Cold water prawns – status 2015 and expectations for 2016
As previously reported in Seafood Insight, these have been turbulent years for cold water prawns with reduced quotas, dwindling availability and as a result, steady price increases. But what is the current market situation now, as the year comes to its end and what is the outlook for 2016?
Pending atmosphere in the market
Cold water prawn prices are higher than last Christmas sales and have continued to rise throughout 2015, due to limited availability and high demand. However, as the Canadian fishing season came to an end in the early fall, the price increase has stagnated and the curve is flattening, which could be an indication that the price has found its equilibrium between supply and demand. At the same time, demand has reached a high level and seems to have settled at the current level. Due to the high prices some retailers and industrial processors are starting to find alternatives to the cold water prawn in their products, e.g. using cheaper warm water prawns in sandwiches.
Signs that Christmas sales will be strong
In addition to substitution, some players in the market are seeking to reduce their stocks in expectation that the availability situation, and thereby prices, will change pending the 2016 quotas for the Greenlandic and Canadian fishery. Category Manager for prawns at Royal Greenland, Henrik Thune Cordsen, states: "The upcoming Christmas sales are looking promising. We expect a relative decline in volume Year-on-Year due to the relatively high prices. However, prawns are an essential part of many Christmas menus and dinner tables, especially in the UK and Scandinavia, and we believe that consumers will still prioritise prawns, even if they are more expensive than they used to be. At the same time, we are experiencing our customers stocking up for Christmas." He elaborates:"We do not believe that CWP have priced themselves out of the market, rather the demand has now found a plateau and the price has settled at the level that corresponds to the quality of the product. Cold water prawns are not, and should not be, a commodity, but belong in the category of goods that you mostly purchase for special occasions. In that sense, supply and demand has now driven customer- and consumer behavior to quite rapidly adapt to this new market situation."
Expectations for 2016
Recently the Greenlandic Institute for Natural Resources (the independent organisation of researchers and biologists who advise the government of Greenland) have published their 2016 advice for the Greenlandic prawn fishery. Their research shows that the quota reductions of recent years have borne fruit and the prawn biomass in West Greenland is increasing. In addition there seems to be a relatively large volume of new recruits (small prawns) on their way into the fishery. Following this finding, they have recommended that the Government of Greenland increases the quota for 2016.

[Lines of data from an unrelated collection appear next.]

(* ===== verification/GradKernel.v ===== *)
(** The gradient reduction kernel (src/src/moonep/reduce_grad/kernels/
    tilexr_moonep_reduce_grad_kernel.cpp), the parts that compute: the check of the configuration,
    the tokens and the words of a lane, the helpers of a lane, and the contributors of a wave.
    The members of the kernel class are the fields of the host layout, which the launch copies
    (host/reduce_grad_launch.cpp), with a few more from the launch itself. *)
From S2P Require Import Prelude Layouts CombineWire GradLayout.

(** The launch beside the layout: whether the pointers are set and the profile registry is valid,
    what the registry says, and the block count, the magic, the poll limit ([waitIterations], one
    when it is zero) and the plan. *)
Record GradLaunch := {
  dataPointers : bool; workspacePointers : bool; profileRegistryValid : bool;
  registryRegions : Z; registryQps : Z; blockCount : Z; magic : Z; peerMem : bool;
  waitIterations_ : Z;
  expertsToCopy_ : Z -> Z
}.

Definition kReduceGradProfileRegionCount : Z := 4.

Definition CeilDivU64 (value divisor : Z) : Z :=
  if divisor =? 0 then 0 else (value / divisor + (if value mod divisor =? 0 then 0 else 1))%u64.

Section kernel.
Context (l : ReduceGradLayout) (k : GradLaunch).

Definition CollectiveConfigurationValid (blockIdx : Z) : bool :=
  (0 <=? g_rank l) && (g_rank l <? g_rankSize l) && (kReduceGradMinRankCount <=? g_rankSize l) &&
  (g_rankSize l <=? TILEXR_MAX_RANK_SIZE) && negb (blockCount k =? 0) && (blockIdx <? blockCount k) &&
  (0 <? magic k) && peerMem k.

Definition lanes_distinct : bool :=
  forallb (fun lane => (lanePhysicalQps l lane <? transportQpCount l) &&
      forallb (fun prior => negb (lanePhysicalQps l prior =? lanePhysicalQps l lane)) (seqZ 0 lane))
    (seqZ 0 (laneCount l)).

(** The cursor behind the queue pairs of the projections, or a mismatch. *)
Definition projections_cursor : Z + unit :=
  loop_ret (fun p cursor =>
      if (projectionQpCounts l p =? 0) || negb (projectionQpBase l p =? cursor) ||
         negb (chunkCounts l p =? CeilDivU64 (rowBytes l p) (chunkBytes l)) then inr tt
      else inl (cursor + projectionQpCounts l p)%u32)
    (seqZ 0 kReduceGradProjectionCount) 0.

Definition ConfigurationValid : bool :=
  if negb (dataPointers k) || (g_expertCount l <=? 0) || (g_expertsPerRank l <=? 0) ||
     negb (g_expertCount l =? g_expertsPerRank l * g_rankSize l) || (INT32_MAX <? g_expertCount l) ||
     (g_prefetchSlots l <=? 0) || (INT32_MAX <? g_prefetchSlots l) ||
     (INT32_MAX / g_rankSize l <? g_prefetchSlots l) || (blockCount k <? (2 * laneCount l)%u32)
  then false
  else if existsb (fun p => (rowElements l p =? 0) || (rowBytes l p =? 0) ||
            negb (rowBytes l p =? (rowElements l p * 4)%u64)) (seqZ 0 kReduceGradProjectionCount)
  then false
  else if negb (workspacePointers k) || (transportQpCount l <? kReduceGradMinMultiRankQpCount) ||
     (kReduceGradMaxTransportQpCount <? transportQpCount l) ||
     (qpCount l <? kReduceGradProjectionCount) || (kReduceGradMaxUdmaQpCount <? qpCount l) ||
     negb (laneCount l =? qpCount l) || (chunkBytes l =? 0) || (UINT32_MAX <? chunkBytes l) ||
     (laneStateBytes l <? (laneCount l * kReduceGradLaneStateStrideBytes)%u64) ||
     negb (stagingOffset l =? laneStateBytes l) ||
     negb (bankStrideBytes l =? (g_rankSize l * chunkBytes l)%u64) ||
     negb (laneStrideBytes l =? (kReduceGradBankCount * bankStrideBytes l)%u64) ||
     (workspaceBytes l <? (stagingOffset l + laneCount l * laneStrideBytes l)%u64) ||
     negb (profileRegistryValid k) || negb (registryRegions k =? kReduceGradProfileRegionCount) ||
     negb (registryQps k =? transportQpCount l)
  then false
  else if negb lanes_distinct then false
  else match projections_cursor with
    | inr _ => false
    | inl cursor => cursor =? qpCount l
    end.

(** ** Tokens and words *)

Definition LaneToken (sequence : Z) : Z := (Z.lor (Z.shiftl (u32 (magic k)) 32) sequence).

Definition LaneAbortToken : Z := LaneToken UINT32_MAX.

(** [kReduceGradProjectionCount] when no projection has the lane. *)
Definition ProjectionForLane (lane : Z) : Z :=
  found kReduceGradProjectionCount
    (loop_ret (fun p (_ : unit) =>
        if (projectionQpBase l p <=? lane) && (lane <? (projectionQpBase l p + projectionQpCounts l p)%u32)
        then inr p else inl tt)
      (seqZ 0 kReduceGradProjectionCount) tt).

(** Offsets from the start of the workspace. *)
Definition BankReady (lane bank : Z) : Z :=
  lane * kReduceGradLaneStateStrideBytes + kReduceGradBankReadyOffset + bank * kReduceGradLaneFlagStrideBytes.

Definition BankDoneToken (lane bank helperIndex : Z) : Z :=
  lane * kReduceGradLaneStateStrideBytes + kReduceGradBankDoneOffset +
  bank * kReduceGradDoneBankStrideBytes + helperIndex * kReduceGradDoneTokenBytes.

Definition BankItem (lane bank : Z) : Z :=
  lane * kReduceGradLaneStateStrideBytes + kReduceGradBankItemOffset + bank * kReduceGradLaneFlagStrideBytes.

Definition LaneAbort (lane : Z) : Z :=
  lane * kReduceGradLaneStateStrideBytes + kReduceGradLaneErrorOffset.

Definition BankPayload (lane bank : Z) : Z :=
  stagingOffset l + lane * laneStrideBytes l + bank * bankStrideBytes l.

(** ** Helpers *)

(** [(helperCount, helperBegin)]. *)
Definition HelperShape (lane : Z) : Z * Z :=
  let totalHelpers := (blockCount k - laneCount l)%u32 in
  let base := totalHelpers / laneCount l in
  let extra := totalHelpers mod laneCount l in
  ((base + (if lane <? extra then 1 else 0))%u32,
   (laneCount l + lane * base + (if lane <? extra then lane else extra))%u32).

(** [(lane, helperIndex, helperCount)]. *)
Definition HelperLane (blockIdx : Z) : Z * Z * Z :=
  let ordinal := (blockIdx - laneCount l)%u32 in
  let totalHelpers := (blockCount k - laneCount l)%u32 in
  let base := totalHelpers / laneCount l in
  let extra := totalHelpers mod laneCount l in
  let wider := ((base + 1) * extra)%u32 in
  if ordinal <? wider then (ordinal / (base + 1)%u32, ordinal mod (base + 1)%u32, (base + 1)%u32)
  else
    let tailOrdinal := (ordinal - wider)%u32 in
    ((extra + tailOrdinal / base)%u32, tailOrdinal mod base, base).

(** ** Contributors *)

Definition plan_entries : Z := g_rankSize l * g_prefetchSlots l.

Definition CountContributors (globalExpert : Z) : Z :=
  foldl (fun count entry => if expertsToCopy_ k entry =? globalExpert then (count + 1)%u32 else count)
    0 (seqZ 0 plan_entries).

(** One entry of the loops that collect a wave: [(matching, contributors)]. *)
Definition collect_entry (globalExpert waveStart contributorCount : Z) (acc : Z * list Z) (entry : Z) : Z * list Z :=
  let '(matching, contributors) := acc in
  if negb (Z.of_nat (length contributors) <? contributorCount) then acc
  else if negb (expertsToCopy_ k entry =? globalExpert) then acc
  else if matching <? waveStart then ((matching + 1)%u32, contributors)
  else ((matching + 1)%u32, contributors ++ [entry]).

Definition CollectWaveContributors (globalExpert waveStart contributorCount : Z) : list Z :=
  snd (foldl (collect_entry globalExpert waveStart contributorCount) (0, []) (seqZ 0 plan_entries)).

Definition remote_entry (entry : Z) : bool := negb (entry / g_prefetchSlots l =? g_rank l).
End kernel.

(** ** The host's layout is accepted *)

Lemma ceil_div_u64 v d : 0 <= v <= UINT64_MAX -> 0 < d -> CeilDivU64 v d = ceil_div v d.
Proof.
  intros Hv Hd. unfold CeilDivU64. rewrite (proj2 (Z.eqb_neq d 0)) by lia.
  pose proof (divide_round_up v d ltac:(lia) Hd) as H. unfold DivideRoundUp in H. rewrite (proj2 (Z.eqb_neq d 0)) in H by lia.
  injection H as <-. pose proof (Z.div_mod v d ltac:(lia)). pose proof (Z.mod_pos_bound v d Hd).
  pose proof (Z.div_pos v d ltac:(lia) Hd). unfold UINT64_MAX in *.
  destruct (Z.eqb_spec (v mod d) 0); cbn [negb]; rewrite u64_small; nia.
Qed.

(** The pointers and the registry of a launch. *)
Record launch_ok (l : ReduceGradLayout) (k : GradLaunch) : Prop := {
  lk_data : dataPointers k = true;
  lk_workspace : workspacePointers k = true;
  lk_registry : profileRegistryValid k = true;
  lk_regions : registryRegions k = kReduceGradProfileRegionCount;
  lk_qps : registryQps k = transportQpCount l;
  lk_blocks : blockCount k = blockDim l;
  lk_magic : 0 < magic k;
  lk_peer : peerMem k = true
}.

Lemma lanes_distinct_ok l : (forall lane, 0 <= lane < laneCount l -> 0 <= lanePhysicalQps l lane < transportQpCount l) ->
  (forall lane lane', 0 <= lane < laneCount l -> 0 <= lane' < laneCount l ->
     lanePhysicalQps l lane = lanePhysicalQps l lane' -> lane = lane') -> lanes_distinct l = true.
Proof.
  intros H1 H2. apply List.forallb_forall. intros lane Hl%list_elem_of_In%elem_of_seqZ0. apply andb_true_iff. split.
  - apply Z.ltb_lt, H1, Hl.
  - apply List.forallb_forall. intros prior Hp%list_elem_of_In%elem_of_seqZ0. apply negb_true_iff, Z.eqb_neq.
    intros E1. apply H2 in E1; lia.
Qed.

Lemma cursor_ok l : grad_layout_ok l -> projections_cursor l = inl (qpCount l).
Proof.
  intros Hl. destruct (gl_split l Hl) as [S1 S2 S3 S4 S5 _ _]. destruct (gl_lanes l Hl) as [_ Hq].
  pose proof (S1 0 ltac:(lia)). pose proof (S1 1 ltac:(lia)). pose proof (S1 2 ltac:(lia)).
  assert (forall p, 0 <= p < 3 -> (projectionQpCounts l p =? 0) = false /\
    (chunkCounts l p =? CeilDivU64 (rowBytes l p) (chunkBytes l)) = true) as Hp.
  { intros p Hp. split; [pose proof (S1 p Hp); lia|]. apply Z.eqb_eq. rewrite (gl_chunks l Hl p Hp).
    destruct (gl_rows l Hl p Hp) as [_ Hr]. destruct (gl_chunk l Hl) as [Hc _]. by rewrite ceil_div_u64 by lia. }
  unfold projections_cursor. change (seqZ 0 kReduceGradProjectionCount) with [0; 1; 2]. cbn [loop_ret].
  destruct (Hp 0 ltac:(lia)) as [-> ->], (Hp 1 ltac:(lia)) as [-> ->], (Hp 2 ltac:(lia)) as [-> ->]. cbn [orb negb].
  rewrite S3, S4, S5, Z.eqb_refl. cbn [negb orb]. rewrite (u32_small (0 + _)), Z.add_0_l, Z.eqb_refl by lia. cbn [negb orb].
  rewrite (u32_small (projectionQpCounts l 0 + _)), Z.eqb_refl by lia. cbn [negb orb]. rewrite u32_small by lia. f_equal. lia.
Qed.

Lemma config_ok l k : grad_layout_ok l -> launch_ok l k ->
  ConfigurationValid l k = true /\ forall block, block < blockCount k -> CollectiveConfigurationValid l k block = true.
Proof.
  intros Hl [K1 K2 K3 K4 K5 K6 K7 K8]. split.
  - unfold ConfigurationValid. rewrite K1, K2, K3, K4, K5, K6.
    destruct (gl_physical l Hl) as [P1 P2]. rewrite (lanes_distinct_ok l P1 P2), (cursor_ok l Hl). cbn [negb].
    destruct (gl_ranks l Hl), (gl_experts l Hl) as (E1 & E2 & E3), (gl_slots l Hl) as [B1 B2], (gl_lanes l Hl) as [L1 L2],
      (gl_blocks l Hl), (gl_transport l Hl), (gl_chunk l Hl) as [C1 C2], (gl_state l Hl) as [T1 T2], (gl_banks l Hl) as [N1 N2],
      (gl_total l Hl) as [W1 W2].
    assert (INT32_MAX / g_rankSize l <= INT32_MAX) as HI by (apply Z.div_le_upper_bound; unfold INT32_MAX; lia).
    assert (0 < g_expertsPerRank l * g_rankSize l) by (apply Z.mul_pos_pos; lia).
    assert (0 <= g_rankSize l * chunkBytes l) by (apply Z.mul_nonneg_nonneg; lia).
    assert (0 <= laneStrideBytes l) by lia.
    assert (laneStrideBytes l <= laneCount l * laneStrideBytes l) by nia.
    unfold kReduceGradLaneStateStrideBytes, kReduceGradBankCount, kReduceGradMinMultiRankQpCount, kReduceGradProjectionCount,
      kReduceGradMaxTransportQpCount, kReduceGradMaxUdmaQpCount, UINT32_MAX, UINT64_MAX in *.
    rewrite !u32_small by lia. rewrite (u64_small (laneCount l * 8192)), (u64_small (g_rankSize l * _)), (u64_small (2 * _)) by lia.
    rewrite (u64_small (laneCount l * laneStrideBytes l)), (u64_small (stagingOffset l + _)) by lia.
    case_if; [exfalso; b2p; repeat match goal with H : _ \/ _ |- _ => destruct H; b2p end; try done; lia|].
    assert (existsb (fun p => (rowElements l p =? 0) || (rowBytes l p =? 0) || negb (rowBytes l p =? u64 (rowElements l p * 4)))
      (seqZ 0 3) = false) as ->.
    { apply not_true_iff_false. intros (p & Hp%list_elem_of_In%elem_of_seqZ0 & Hx)%List.existsb_exists.
      destruct (gl_rows l Hl p Hp) as [R1 R2]. unfold UINT64_MAX in R2. rewrite u64_small in Hx by lia.
      apply orb_true_iff in Hx as [Hx|Hx]; [apply orb_true_iff in Hx as [Hx|Hx]|]; b2p; lia. }
    case_if; [exfalso; b2p; repeat match goal with H : _ \/ _ |- _ => destruct H; b2p end; try done; lia|].
    apply Z.eqb_refl.
  - intros block Hb. unfold CollectiveConfigurationValid, kReduceGradMinRankCount, TILEXR_MAX_RANK_SIZE. rewrite K8.
    destruct (gl_ranks l Hl), (gl_rank l Hl), (gl_blocks l Hl), (gl_lanes l Hl). rewrite !andb_true_iff, !negb_true_iff.
    repeat split; try lia.
Qed.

This is exactly what happened when the Government of Greenland convened in mid-November to determine the Greenlandic quota for 2016. The Government set the quota for Western Greenland at 85,000 T, up from 73,000 T in 2015, but 5,000 T below the maximum recommendation from the Institute of Natural Resources.
The expectation for the Canadian quota for 2016 is that it will be set below the level of 2015. However, pending the biological advice for Canada, this has yet to be established.
Keeping the fishery sustainable
The increase in the Greenlandic quota leads many to believe that prices will drop again as availability is likely to increase slightly. However, Category Manager Henrik Cordsen appeals for calmness: "The increase in quota in Western Greenland is relatively small and we don't know if the current stock will keep increasing or if it is just a temporary spike. For that reason, the availability situation is expected to remain similar to 2015 next year and the same goes for prices. Above all, we want the fishery to remain sustainable."
In their report, the biologists called for caution: "The Institute of Natural Resources is not able to explain fully, how much of the increase in biomass is determined by unknown environmental and eco systemic factors. Prawns are a part of a complex eco system, in which cod [which prey on prawns] plays just one of the parts, but it is also affected by a number of unknown biological, chemical and physical factors, e.g. changes in ocean temperature."
This was also the conclusion at the International Cold Water Prawn Forum in Copenhagen, where Carsten Hvingel, scientist at Norway's Institute of Marine Research, warned that upticks in landings in the Barents Sea and Greenland could upset a delicate balance in the ecosystems. These are already under pressure from changing water temperatures, making the environment more beneficial for cod than for prawns. In summary, in the long run and in spite of the current spike, catches in the North Atlantic are still expected to decline.